For the entries below, the result should be an exact transcription of the lines from the one with "AInt nSmooth] =>" up to and including the one with "let nnList := PyList_New nCnt in", and only those.
◆ ◆ ◆ ◆ ◆ ◆ ◆
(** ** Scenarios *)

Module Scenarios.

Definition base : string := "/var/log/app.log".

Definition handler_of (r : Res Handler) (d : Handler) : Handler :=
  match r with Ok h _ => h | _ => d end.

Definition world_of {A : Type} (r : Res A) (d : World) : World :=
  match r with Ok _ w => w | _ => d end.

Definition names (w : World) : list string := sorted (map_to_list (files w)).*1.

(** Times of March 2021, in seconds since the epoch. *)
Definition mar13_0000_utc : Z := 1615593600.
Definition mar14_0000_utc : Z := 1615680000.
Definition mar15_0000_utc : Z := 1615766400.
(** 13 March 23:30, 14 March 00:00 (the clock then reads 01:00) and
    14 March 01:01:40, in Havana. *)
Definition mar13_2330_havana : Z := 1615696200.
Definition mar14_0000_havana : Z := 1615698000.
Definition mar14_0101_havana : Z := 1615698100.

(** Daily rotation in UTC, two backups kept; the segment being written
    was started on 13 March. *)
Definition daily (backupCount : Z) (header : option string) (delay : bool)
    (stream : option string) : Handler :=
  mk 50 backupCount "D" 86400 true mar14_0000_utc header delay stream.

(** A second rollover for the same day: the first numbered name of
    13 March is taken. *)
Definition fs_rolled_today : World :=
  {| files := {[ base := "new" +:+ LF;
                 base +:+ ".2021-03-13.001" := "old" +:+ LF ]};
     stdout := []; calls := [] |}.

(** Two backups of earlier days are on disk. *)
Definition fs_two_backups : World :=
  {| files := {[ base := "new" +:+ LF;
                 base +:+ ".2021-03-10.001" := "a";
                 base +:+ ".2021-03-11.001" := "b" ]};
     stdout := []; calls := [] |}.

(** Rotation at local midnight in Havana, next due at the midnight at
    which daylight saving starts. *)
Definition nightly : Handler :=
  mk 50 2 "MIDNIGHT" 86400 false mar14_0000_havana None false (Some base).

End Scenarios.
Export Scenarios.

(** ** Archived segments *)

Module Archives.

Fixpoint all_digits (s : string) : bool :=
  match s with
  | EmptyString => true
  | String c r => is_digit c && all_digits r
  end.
◆ ◆ ◆ ◆ ◆ ◆ ◆
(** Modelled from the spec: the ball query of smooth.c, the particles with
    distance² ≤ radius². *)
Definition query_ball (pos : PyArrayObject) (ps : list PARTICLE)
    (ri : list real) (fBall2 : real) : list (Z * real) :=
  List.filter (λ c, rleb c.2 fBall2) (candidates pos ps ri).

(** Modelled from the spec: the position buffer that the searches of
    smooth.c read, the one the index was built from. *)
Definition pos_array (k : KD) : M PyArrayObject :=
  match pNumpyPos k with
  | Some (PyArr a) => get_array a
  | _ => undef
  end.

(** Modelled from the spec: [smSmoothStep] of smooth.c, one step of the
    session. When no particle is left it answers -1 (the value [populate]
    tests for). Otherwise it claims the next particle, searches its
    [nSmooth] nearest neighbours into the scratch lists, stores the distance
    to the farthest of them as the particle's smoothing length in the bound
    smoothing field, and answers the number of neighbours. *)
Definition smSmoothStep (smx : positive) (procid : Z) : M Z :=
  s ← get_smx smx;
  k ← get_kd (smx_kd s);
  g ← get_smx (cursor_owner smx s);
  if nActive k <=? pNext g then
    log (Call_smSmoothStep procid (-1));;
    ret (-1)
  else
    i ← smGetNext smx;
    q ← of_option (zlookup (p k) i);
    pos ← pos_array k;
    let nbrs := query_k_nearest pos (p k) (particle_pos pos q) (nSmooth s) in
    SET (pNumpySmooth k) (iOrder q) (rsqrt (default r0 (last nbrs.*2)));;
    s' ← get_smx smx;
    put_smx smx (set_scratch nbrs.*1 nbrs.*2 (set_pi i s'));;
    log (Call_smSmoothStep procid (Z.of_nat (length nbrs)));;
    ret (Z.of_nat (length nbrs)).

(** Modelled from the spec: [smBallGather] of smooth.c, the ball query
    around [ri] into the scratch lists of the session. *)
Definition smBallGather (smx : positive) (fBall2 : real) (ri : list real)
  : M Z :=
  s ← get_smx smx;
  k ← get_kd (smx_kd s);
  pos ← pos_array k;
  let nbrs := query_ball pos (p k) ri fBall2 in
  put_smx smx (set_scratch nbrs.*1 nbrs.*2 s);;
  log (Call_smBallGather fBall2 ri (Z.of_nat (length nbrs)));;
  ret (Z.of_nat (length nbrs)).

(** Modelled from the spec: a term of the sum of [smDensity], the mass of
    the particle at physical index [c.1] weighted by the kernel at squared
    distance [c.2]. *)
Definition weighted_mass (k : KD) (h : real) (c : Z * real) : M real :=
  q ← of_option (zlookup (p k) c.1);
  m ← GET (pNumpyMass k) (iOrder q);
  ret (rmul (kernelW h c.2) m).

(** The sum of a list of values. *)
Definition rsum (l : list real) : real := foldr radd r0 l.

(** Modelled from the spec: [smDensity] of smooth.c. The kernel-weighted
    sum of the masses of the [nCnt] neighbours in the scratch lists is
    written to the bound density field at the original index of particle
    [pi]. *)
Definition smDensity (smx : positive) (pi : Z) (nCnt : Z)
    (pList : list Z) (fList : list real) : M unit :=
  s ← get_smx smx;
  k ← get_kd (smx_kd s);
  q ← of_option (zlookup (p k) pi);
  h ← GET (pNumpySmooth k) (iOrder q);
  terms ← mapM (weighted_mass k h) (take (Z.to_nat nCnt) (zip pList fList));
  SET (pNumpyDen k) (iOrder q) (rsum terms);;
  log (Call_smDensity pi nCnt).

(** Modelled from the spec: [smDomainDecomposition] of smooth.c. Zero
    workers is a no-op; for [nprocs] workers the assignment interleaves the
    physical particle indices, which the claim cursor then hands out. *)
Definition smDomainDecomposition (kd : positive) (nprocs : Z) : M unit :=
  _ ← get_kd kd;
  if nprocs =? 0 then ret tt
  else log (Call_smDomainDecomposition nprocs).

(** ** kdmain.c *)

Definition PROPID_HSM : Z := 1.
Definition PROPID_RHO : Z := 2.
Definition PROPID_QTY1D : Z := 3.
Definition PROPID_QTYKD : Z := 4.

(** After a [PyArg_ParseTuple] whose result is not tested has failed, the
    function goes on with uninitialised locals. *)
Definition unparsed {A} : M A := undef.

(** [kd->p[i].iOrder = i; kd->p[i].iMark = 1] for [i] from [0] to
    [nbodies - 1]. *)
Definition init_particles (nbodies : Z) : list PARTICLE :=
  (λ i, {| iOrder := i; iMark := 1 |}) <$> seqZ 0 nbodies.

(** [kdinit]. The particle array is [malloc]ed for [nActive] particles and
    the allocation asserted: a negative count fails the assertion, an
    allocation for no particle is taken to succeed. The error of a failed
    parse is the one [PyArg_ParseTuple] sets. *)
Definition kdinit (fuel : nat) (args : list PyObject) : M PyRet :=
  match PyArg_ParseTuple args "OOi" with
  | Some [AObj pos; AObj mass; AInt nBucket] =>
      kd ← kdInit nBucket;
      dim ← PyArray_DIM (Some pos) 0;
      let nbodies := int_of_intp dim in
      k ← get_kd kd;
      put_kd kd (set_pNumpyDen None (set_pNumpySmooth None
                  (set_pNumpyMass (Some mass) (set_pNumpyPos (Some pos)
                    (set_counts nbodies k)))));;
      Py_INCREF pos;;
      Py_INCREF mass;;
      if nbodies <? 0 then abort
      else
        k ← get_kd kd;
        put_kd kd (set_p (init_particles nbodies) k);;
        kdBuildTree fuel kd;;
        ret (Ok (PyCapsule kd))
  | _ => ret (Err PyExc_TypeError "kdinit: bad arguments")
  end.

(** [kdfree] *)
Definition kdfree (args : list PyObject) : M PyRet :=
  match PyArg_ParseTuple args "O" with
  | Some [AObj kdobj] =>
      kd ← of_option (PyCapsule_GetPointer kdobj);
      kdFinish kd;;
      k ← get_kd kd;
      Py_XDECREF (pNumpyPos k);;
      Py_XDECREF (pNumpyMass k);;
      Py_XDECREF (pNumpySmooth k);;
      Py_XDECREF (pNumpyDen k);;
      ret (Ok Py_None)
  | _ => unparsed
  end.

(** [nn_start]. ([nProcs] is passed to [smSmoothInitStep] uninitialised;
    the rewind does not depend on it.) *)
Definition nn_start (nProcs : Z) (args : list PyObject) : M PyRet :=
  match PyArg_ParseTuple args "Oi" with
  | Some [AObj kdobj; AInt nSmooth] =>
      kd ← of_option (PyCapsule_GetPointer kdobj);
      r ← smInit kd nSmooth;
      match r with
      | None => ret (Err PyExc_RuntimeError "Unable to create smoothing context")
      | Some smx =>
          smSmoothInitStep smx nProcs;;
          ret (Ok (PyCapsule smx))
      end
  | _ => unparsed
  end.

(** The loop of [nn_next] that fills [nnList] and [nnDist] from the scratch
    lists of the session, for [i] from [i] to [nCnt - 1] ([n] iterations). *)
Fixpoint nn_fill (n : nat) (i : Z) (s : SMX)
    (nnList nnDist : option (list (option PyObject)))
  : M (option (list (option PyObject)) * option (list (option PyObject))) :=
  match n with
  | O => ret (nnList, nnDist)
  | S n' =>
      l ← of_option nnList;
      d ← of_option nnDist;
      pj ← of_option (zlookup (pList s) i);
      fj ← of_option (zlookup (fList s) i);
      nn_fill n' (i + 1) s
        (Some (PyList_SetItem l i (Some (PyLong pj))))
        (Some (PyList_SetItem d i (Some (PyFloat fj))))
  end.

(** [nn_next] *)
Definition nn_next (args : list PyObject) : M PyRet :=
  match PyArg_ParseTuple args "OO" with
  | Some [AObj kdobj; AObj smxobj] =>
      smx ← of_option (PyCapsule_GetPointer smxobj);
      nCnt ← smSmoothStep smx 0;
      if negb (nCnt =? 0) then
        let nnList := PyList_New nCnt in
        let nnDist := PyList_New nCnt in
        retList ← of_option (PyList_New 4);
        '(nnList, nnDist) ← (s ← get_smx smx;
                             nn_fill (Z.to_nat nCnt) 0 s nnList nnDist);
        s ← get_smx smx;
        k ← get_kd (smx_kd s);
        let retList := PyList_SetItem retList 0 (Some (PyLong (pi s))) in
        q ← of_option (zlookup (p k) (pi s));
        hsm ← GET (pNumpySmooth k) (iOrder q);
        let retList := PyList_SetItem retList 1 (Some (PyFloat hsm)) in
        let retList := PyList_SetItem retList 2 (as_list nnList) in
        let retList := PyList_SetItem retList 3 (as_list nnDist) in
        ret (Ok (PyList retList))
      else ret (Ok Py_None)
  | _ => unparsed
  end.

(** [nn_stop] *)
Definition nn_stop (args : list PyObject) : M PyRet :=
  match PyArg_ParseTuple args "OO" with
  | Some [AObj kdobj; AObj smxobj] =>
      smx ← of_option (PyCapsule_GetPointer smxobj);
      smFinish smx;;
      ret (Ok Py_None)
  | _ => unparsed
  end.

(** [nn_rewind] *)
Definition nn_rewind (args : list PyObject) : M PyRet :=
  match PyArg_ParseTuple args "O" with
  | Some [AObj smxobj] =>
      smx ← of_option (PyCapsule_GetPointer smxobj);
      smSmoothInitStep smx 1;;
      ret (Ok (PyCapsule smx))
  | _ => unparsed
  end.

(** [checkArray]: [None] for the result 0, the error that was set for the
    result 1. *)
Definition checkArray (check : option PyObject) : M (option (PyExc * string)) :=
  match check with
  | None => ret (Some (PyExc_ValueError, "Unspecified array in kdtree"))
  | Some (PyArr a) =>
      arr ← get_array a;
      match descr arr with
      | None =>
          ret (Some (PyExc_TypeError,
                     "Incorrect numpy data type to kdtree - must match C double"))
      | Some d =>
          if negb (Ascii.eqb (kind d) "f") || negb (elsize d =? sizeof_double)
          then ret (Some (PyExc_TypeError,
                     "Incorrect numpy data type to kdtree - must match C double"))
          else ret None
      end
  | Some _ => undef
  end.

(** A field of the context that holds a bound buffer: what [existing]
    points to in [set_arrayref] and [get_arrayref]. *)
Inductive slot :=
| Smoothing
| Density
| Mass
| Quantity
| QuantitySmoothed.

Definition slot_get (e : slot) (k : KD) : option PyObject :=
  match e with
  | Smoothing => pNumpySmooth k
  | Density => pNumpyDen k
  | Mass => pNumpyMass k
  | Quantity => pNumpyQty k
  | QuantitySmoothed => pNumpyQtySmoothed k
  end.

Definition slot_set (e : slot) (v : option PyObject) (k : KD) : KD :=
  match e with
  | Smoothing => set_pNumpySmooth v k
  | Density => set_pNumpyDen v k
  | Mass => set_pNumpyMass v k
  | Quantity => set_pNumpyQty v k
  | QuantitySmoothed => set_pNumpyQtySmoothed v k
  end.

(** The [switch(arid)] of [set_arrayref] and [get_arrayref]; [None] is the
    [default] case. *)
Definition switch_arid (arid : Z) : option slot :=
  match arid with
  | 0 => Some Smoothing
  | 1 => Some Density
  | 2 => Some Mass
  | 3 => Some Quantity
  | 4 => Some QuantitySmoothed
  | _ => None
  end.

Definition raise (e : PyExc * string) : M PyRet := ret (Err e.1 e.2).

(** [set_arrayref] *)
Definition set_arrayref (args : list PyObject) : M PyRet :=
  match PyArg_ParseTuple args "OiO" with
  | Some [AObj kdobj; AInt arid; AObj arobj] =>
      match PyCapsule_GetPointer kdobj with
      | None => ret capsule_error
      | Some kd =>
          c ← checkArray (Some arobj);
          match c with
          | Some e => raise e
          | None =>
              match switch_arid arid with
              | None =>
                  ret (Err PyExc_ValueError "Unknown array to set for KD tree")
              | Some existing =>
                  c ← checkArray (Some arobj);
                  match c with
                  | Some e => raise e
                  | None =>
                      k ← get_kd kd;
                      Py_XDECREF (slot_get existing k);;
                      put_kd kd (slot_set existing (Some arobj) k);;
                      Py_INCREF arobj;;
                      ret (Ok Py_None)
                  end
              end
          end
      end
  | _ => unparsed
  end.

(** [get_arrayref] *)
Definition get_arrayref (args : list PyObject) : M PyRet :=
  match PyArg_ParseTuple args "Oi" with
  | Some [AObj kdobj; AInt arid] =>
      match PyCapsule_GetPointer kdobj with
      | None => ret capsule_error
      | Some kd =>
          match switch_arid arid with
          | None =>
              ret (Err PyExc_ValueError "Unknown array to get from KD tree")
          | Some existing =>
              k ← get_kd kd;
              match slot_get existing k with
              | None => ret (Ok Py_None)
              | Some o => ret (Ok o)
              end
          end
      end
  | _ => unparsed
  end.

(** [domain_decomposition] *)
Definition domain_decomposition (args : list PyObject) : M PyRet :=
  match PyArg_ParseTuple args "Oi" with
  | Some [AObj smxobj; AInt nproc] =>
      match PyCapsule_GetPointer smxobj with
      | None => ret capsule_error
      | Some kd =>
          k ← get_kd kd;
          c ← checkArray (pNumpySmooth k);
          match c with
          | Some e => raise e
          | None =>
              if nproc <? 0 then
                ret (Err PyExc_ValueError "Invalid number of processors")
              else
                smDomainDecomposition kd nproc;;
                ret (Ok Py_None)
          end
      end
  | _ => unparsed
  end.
◆ ◆ ◆ ◆ ◆ ◆ ◆
Task result:
  | Some [AObj kdobj; AInt nSmooth] =>
      kd ← of_option (PyCapsule_GetPointer kdobj);
      r ← smInit kd nSmooth;
      match r with
      | None => ret (Err PyExc_RuntimeError "Unable to create smoothing context")
      | Some smx =>
          smSmoothInitStep smx nProcs;;
          ret (Ok (PyCapsule smx))
      end
  | _ => unparsed
  end.

(** The loop of [nn_next] that fills [nnList] and [nnDist] from the scratch
    lists of the session, for [i] from [i] to [nCnt - 1] ([n] iterations). *)
Fixpoint nn_fill (n : nat) (i : Z) (s : SMX)
    (nnList nnDist : option (list (option PyObject)))
  : M (option (list (option PyObject)) * option (list (option PyObject))) :=
  match n with
  | O => ret (nnList, nnDist)
  | S n' =>
      l ← of_option nnList;
      d ← of_option nnDist;
      pj ← of_option (zlookup (pList s) i);
      fj ← of_option (zlookup (fList s) i);
      nn_fill n' (i + 1) s
        (Some (PyList_SetItem l i (Some (PyLong pj))))
        (Some (PyList_SetItem d i (Some (PyFloat fj))))
  end.

(** [nn_next] *)
Definition nn_next (args : list PyObject) : M PyRet :=
  match PyArg_ParseTuple args "OO" with
  | Some [AObj kdobj; AObj smxobj] =>
      smx ← of_option (PyCapsule_GetPointer smxobj);
      nCnt ← smSmoothStep smx 0;
      if negb (nCnt =? 0) then
        let nnList := PyList_New nCnt in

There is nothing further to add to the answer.